* [TASK BRIEF]: Print verbatim the opening line of the material and every subsequent line through the one containing "AstBuilder.v".

::: MATERIAL FOR THIS TASK

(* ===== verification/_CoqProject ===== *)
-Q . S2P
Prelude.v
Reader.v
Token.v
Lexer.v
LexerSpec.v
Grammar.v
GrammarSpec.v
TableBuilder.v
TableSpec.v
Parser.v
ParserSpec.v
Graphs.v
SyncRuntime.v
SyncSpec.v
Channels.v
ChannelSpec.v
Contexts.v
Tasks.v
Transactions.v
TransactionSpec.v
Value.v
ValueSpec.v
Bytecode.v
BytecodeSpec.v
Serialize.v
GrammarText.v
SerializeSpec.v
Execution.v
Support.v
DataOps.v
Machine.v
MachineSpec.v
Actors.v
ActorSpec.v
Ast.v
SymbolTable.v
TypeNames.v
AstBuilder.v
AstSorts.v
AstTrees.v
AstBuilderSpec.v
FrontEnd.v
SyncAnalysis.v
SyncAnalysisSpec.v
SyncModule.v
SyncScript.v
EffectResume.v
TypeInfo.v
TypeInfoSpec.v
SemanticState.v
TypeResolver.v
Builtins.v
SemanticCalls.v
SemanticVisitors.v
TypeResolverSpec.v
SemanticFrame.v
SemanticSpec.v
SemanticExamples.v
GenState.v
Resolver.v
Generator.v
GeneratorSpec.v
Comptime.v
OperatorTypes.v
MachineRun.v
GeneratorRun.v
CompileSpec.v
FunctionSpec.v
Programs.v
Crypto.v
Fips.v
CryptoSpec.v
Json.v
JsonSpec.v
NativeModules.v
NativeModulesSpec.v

::::::

* [ANSWER FOR THE TASK]:
(* ===== verification/_CoqProject ===== *)
-Q . S2P
Prelude.v
Reader.v
Token.v
Lexer.v
LexerSpec.v
Grammar.v
GrammarSpec.v
TableBuilder.v
TableSpec.v
Parser.v
ParserSpec.v
Graphs.v
SyncRuntime.v
SyncSpec.v
Channels.v
ChannelSpec.v
Contexts.v
Tasks.v
Transactions.v
TransactionSpec.v
Value.v
ValueSpec.v
Bytecode.v
BytecodeSpec.v
Serialize.v
GrammarText.v
SerializeSpec.v
Execution.v
Support.v
DataOps.v
Machine.v
MachineSpec.v
Actors.v
ActorSpec.v
Ast.v
SymbolTable.v
TypeNames.v
AstBuilder.v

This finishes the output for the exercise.